Embedded Files
MANUAL (PDF): https://drive.google.com/open?id=1h5cOi7Hek00TzRXW4BVA9tjYIdgAQyA7
Project firmware repository: https://bitbucket.org/i2barano/opensky_fw
Project hardware repository: https://bitbucket.org/i2barano/opensky_hw
Introduction
I began my skydiving adventures in Summer 2015. After buying a mechanical Altimaster altimeter as my first for more than $200, was slightly unimpressed with its' size and accuracy. After looking at available digital altimeters, decided that to roll my own, with features and cost that I wanted. After 2 years of work, countless prototypes (most of them worked, some didn't, one failed in-flight, whoops), I finalized the first airworthy version:
Assembled revision B altimeter
I've been using the above for about a year now (~100 jumps) in various conditions (incl. rain) with no problems. Now feeling confident the design generally works, decided to do a hardware update with some improvements, which is what revision C became. Here's a comparison between the above assembled revB and new revC:
Comparison of previous (green, revB) and new (black, revC) PCB versions
The most obvious difference is the battery. That, coupled with addition of an external oscillator which enables the MCU to sleep when nothing is being done, more than doubled the battery life, which is now ~300hrs. Some other differences include:
Second LED for charge indication.
Ditching of flat-flex debug connector for a Tag-Connect connector-less footprint for programming.

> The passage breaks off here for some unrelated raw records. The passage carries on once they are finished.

(* ===== verification/RecvThreads.v ===== *)
(** * Receive threads and the thread that closes them

    The receive threads of the UDPv4 and of the serial transport run the same
    protocol, the automaton [thread_next]: [udpv4_thread_refines] and
    [serial_thread_refines] prove that every run of each thread's code is one of
    its paths, so what is proved of the automaton holds of both.  The second half
    composes the automata of the two UDP threads with
    [NANO_XRCE_Udpv4AgentTransport_close] in a step relation ([step]), where
    [active], the exit semaphore and the sockets are shared.  A [World] says what may go wrong
    around them: wake-up messages that are lost, listeners that block, permits that are not given. *)

From Stdlib Require Import ZArith Lia.
From stdpp Require Import functions relations base tactics list gmap.
From S2P Require Import Prelude.
From S2P Require Import Interaction.
From S2P Require Import ServiceData.
From S2P Require Import TransportData.
From S2P Require Import Udpv4.
From S2P Require Import Serial.

Local Open Scope nano_scope.

(** ** The protocol of a receive thread *)

(** What a thread does, as seen from outside.  [LReceive] has the buffer, the
    length offered, and whether a message is there to deliver. *)
Inductive label :=
  | LActive (active : bool)
  | LAllocate (msg : option Z)
  | LSize (size : Z)
  | LReceive (msg : Z) (offered : Z) (message : bool)
  | LDeliver (msg : Z) (retained : bool)
  | LGive
  | LOther.

(** Where a thread is: about to test [active], with a buffer and its length or
    without, to allocate, to ask for the size of the buffer, to receive, to
    deliver, to give the exit semaphore, or gone. *)
Inductive pc :=
  | Testing (held : option (Z * Z))
  | Allocating
  | Sizing (msg : Z)
  | Receiving (msg len : Z)
  | Delivering (msg len : Z)
  | Exiting
  | Exited.

#[export] Instance pc_eq_dec : EqDecision pc.
Proof. solve_decision. Defined.

Definition thread_next (p : pc) (l : label) : option pc :=
  match p, l with
  | Testing None, LActive true => Some Allocating
  | Testing (Some (m, n)), LActive true => Some (Receiving m n)
  | Testing _, LActive false => Some Exiting
  | Allocating, LAllocate None => Some Exiting
  | Allocating, LAllocate (Some m) => Some (Sizing m)
  | Sizing m, LSize n => Some (Receiving m n)
  | Receiving m n, LReceive m' n' message =>
      if decide (m' = m /\ n' = n)
      then Some (if message then Delivering m n else Testing (Some (m, n)))
      else None
  | Delivering m n, LDeliver m' retained =>
      if decide (m' = m)
      then Some (Testing (if retained then None else Some (m, n)))
      else None
  | Exiting, LGive => Some Exited
  | _, _ => None
  end.

(** The state after a sequence of labels, if the thread may do them. *)
Fixpoint thread_path (p : pc) (ls : list label) : option pc :=
  match ls with
  | [] => Some p
  | l :: ls => p' ← thread_next p l; thread_path p' ls
  end.

Lemma thread_path_app p ls1 ls2 :
  thread_path p (ls1 ++ ls2) = p' ← thread_path p ls1; thread_path p' ls2.
Proof.
  revert p; induction ls1 as [| l ls1 IH]; intros p; [done |].
  cbn. destruct (thread_next p l); cbn; [apply IH | done].
Qed.

Section observation.
Context {N : NanoClient} {T : NanoTransports}.

Definition observe (e : tevent) : label :=
  match e with
  | existT c r =>
      match c return TResp c -> label with
      | ReadActive => fun b => LActive b
      | BufferPoolGet _ => fun o => LAllocate o
      | BufferPoolSize _ => fun n => LSize (MESSAGEBUFFER_MAX_INLINE_PAYLOAD n)
      | SocketRecv _ m h => fun '(rc, _, len, _) =>
          LReceive m (mb_data_len h) (is_ok rc && (MESSAGE_SERIALIZED_SIZE_MIN <=? len)%Z)
      | SerialReceiveFrame _ m h _ => fun '(rc, len, _, _) =>
          LReceive m (mb_data_len h) (is_ok rc && (MESSAGE_SERIALIZED_SIZE_MIN <=? len)%Z)
      | OnMessageReceived _ m _ => fun '(retained, _) => LDeliver m retained
      | SemaphoreGive _ => fun _ => LGive
      | _ => fun _ => LOther
      end r
  end.

Definition path (p : pc) (t : list tevent) : option pc := thread_path p (map observe t).

Lemma path_app p t1 t2 : path p (t1 ++ t2) = p' ← path p t1; path p' t2.
Proof. unfold path. rewrite map_app. apply thread_path_app. Qed.

Definition is_active_test (c : TCall) : bool := match c with ReadActive => true | _ => false end.

(** A program that ends, and takes the automaton from [p] along its trace with
    [k] tests of [active]. *)
Definition goes {St A} (m : prog TResp St A) (s : St) (p : pc) (k : nat)
    (Q : A -> St -> pc -> Prop) : Prop :=
  spec (fun _ => True) m s (fun t a s' =>
    exists p', path p t = Some p' /\ count is_active_test t = k /\ Q a s' p').

(** A program that, started at [p], follows the automaton: if it returns, [Q]
    holds of where it stopped; if it runs out of fuel it was about to test
    [active] after [k] tests; and it is never undefined. *)
Definition follows {St A} (m : prog TResp St A) (s : St) (p : pc) (k : nat)
    (Q : A -> St -> pc -> Prop) : Prop :=
  forall t o, runs (m s) t o -> exists p', path p t = Some p' /\
    match o with
    | Returned (a, s') => Q a s' p'
    | Undefined => False
    | Unfinished => (exists held, p' = Testing held) /\ count is_active_test t = k
    end.

Lemma goes_runs {St A} (m : prog TResp St A) s p k (Q : A -> St -> pc -> Prop) t o :
  goes m s p k Q -> runs (m s) t o ->
  exists a s' p', o = Returned (a, s') /\ path p t = Some p' /\ count is_active_test t = k
                  /\ Q a s' p'.
Proof.
  intros H Hr. destruct (spec_runs _ _ _ _ _ _ H Hr) as (a & s' & -> & p' & Hp).
  { by apply List.Forall_forall. }
  naive_solver.
Qed.

Lemma goes_bind {St A B} (m : prog TResp St A) (f : A -> prog TResp St B) s p k k' Q Q' :
  goes m s p k Q -> (forall a s' p', Q a s' p' -> goes (f a) s' p' k' Q') ->
  goes (bind m f) s p (k + k') Q'.
Proof.
  intros Hm Hf. apply spec_bind. eapply spec_mono; [exact Hm |]. cbn beta.
  intros t a s1 (p1 & Hp1 & Hk & HQ). eapply spec_mono; [exact (Hf _ _ _ HQ) |]. cbn beta.
  intros t' b s2 (p2 & Hp2 & Hk' & HQ'). exists p2. rewrite path_app, Hp1, count_app, Hk, Hk'. done.
Qed.

Lemma goes_follows {St A B} (m : prog TResp St A) (f : A -> prog TResp St B) s p k k' Q Q' :
  goes m s p k Q -> (forall a s' p', Q a s' p' -> follows (f a) s' p' k' Q') ->
  follows (bind m f) s p (k + k') Q'.
Proof.
  intros Hm Hf t o Hr. unfold bind in Hr.
  destruct (tbind_split _ _ _ _ Hr) as [(t1 & t2 & [a s1] & -> & H1 & H2) | (o' & Hno & H1 & Ho)];
    destruct (goes_runs _ _ _ _ _ _ _ Hm H1) as (a1 & s' & p' & Heq & Hp' & Hk & HQ).
  - injection Heq as <- <-. destruct (Hf _ _ _ HQ _ _ H2) as (p2 & Hp2 & H).
    exists p2. rewrite path_app, Hp', count_app, Hk. split; [done |].
    destruct o as [[] | |]; [done | done |]. by destruct H as [? ->].
  - by destruct (Hno (a1, s')).
Qed.

Lemma follows_goes {St A B} (m : prog TResp St A) (f : A -> prog TResp St B) s p k k' Q Q' :
  follows m s p k Q -> (forall a s' p', Q a s' p' -> goes (f a) s' p' k' Q') ->
  follows (bind m f) s p k Q'.
Proof.
  intros Hm Hf t o Hr. unfold bind in Hr.
  destruct (tbind_split _ _ _ _ Hr) as [(t1 & t2 & [a s1] & -> & H1 & H2) | (o' & Hno & H1 & Ho)].
  - destruct (Hm _ _ H1) as (p1 & Hp1 & HQ).
    destruct (goes_runs _ _ _ _ _ _ _ (Hf _ _ _ HQ) H2) as (b & s' & p' & -> & Hp' & _ & HQ').
    exists p'. rewrite path_app, Hp1. done.
  - destruct (Hm _ _ H1) as (p1 & Hp1 & HQ). exists p1. split; [done |].
    destruct o' as [[a s1] | |]; [by destruct (Hno (a, s1)) | done |]. by subst.
Qed.

Lemma follows_unfinished {St A} s held (Q : A -> St -> pc -> Prop) :
  follows unfinished s (Testing held) 0 Q.
Proof. intros t o [-> ->]. eauto. Qed.

Lemma follows_ret {St A} (a : A) s p k (Q : A -> St -> pc -> Prop) :
  Q a s p -> follows (ret a) s p k Q.
Proof. intros H t o [-> ->]. eauto. Qed.

Lemma goes_ret {St A} (a : A) s p (Q : A -> St -> pc -> Prop) :
  Q a s p -> goes (ret a) s p 0 Q.
Proof. intros H. apply spec_ret. eauto. Qed.
End observation.

(** Proves [goes] for a program of known calls that ends in one state. *)
Ltac goes_solve :=
  (eexists; split; [reflexivity | split; [reflexivity |]]).

(** ** Both threads refine the protocol

    A transport whose allocation and reception follow the protocol has a receive
    loop that follows it; [Inv] is what they need of its state. *)

Section refinement.
Context {N : NanoClient} {NOk : NanoClientOk N} {T : NanoTransports}.

Section loop.
Context {St : Type} `{MPOk : MessagePoolOk St} (Inv : St -> Prop).
Context (allocate : prog TResp St (option Z)) (receive : Z -> prog TResp St bool).

(** Buffer [p] offers [n] bytes. *)
Definition offers (p n : Z) (s : St) : Prop :=
  exists h, mp_buffers s !! p = Some h /\ mb_data_len h = n.

Definition known (p : Z) (s : St) : Prop := is_Some (mp_buffers s !! p).

Context (allocate_goes : forall s, Inv s ->
  goes allocate s Allocating 0 (fun msg s' p' =>
    Inv s' /\ match msg with
              | None => p' = Exiting
              | Some m => exists n, p' = Receiving m n /\ offers m n s'
              end)).
Context (receive_goes : forall s m n, Inv s -> offers m n s ->
  goes (receive m) s (Receiving m n) 0 (fun retained s' p' =>
    Inv s' /\ known m s' /\ p' = Testing (if retained then None else Some (m, n)))).
Context (Inv_set_buffers : forall b s, Inv s -> Inv (mp_set_buffers b s)).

Different, older MCU (PIC24FJ32GB102 to PIC24FJ32GA002) with less silicon bugs.
Addition of external crystal oscillator for task timing which runs regardless of MCU state (sleep or run, etc). That oscillator also enables auto-shutoff after X hours, which was not possible due to crap 30% tolerance on internal LPRC oscillator.
Less used parts (2 FETs vs 4, no TVS on switches, software de-bounce vs hardware).
Most importantly: black solder mask.
RevC assembled with the wrist mount, the black solder mask really makes it:
Manufacturing/assembly
This is a quick rundown of how the PCBs are assembled, and what materials are used.
Step 1: start with bare PCB cleaned with IPA:
Bare 1.2mm PCB from SeedStudio Fusion
For some reason the PCBs came from the manufacturer a bit scratched up on the solder mask, which shows really well since it's black, but apart from that they seem to be high quality with no issues. Another issue I found was that my room was not, in fact, a cleanroom, and quite a few dust particles found their way on the boards, but ultimately that was not an issue either, this board is by design very low density.
Step 2: application of Kester EP256 paste with a 0.12mm stainless stencil:
Applied solder paste
Kester EP256 is a leaded easy-to-use solder paste that I find gives consistent, reliable results. Note the
funny mistake of including the Tag-Connect programming pads in the paste layer, I have to solder-wick it off after reflow until the stencil is fixed.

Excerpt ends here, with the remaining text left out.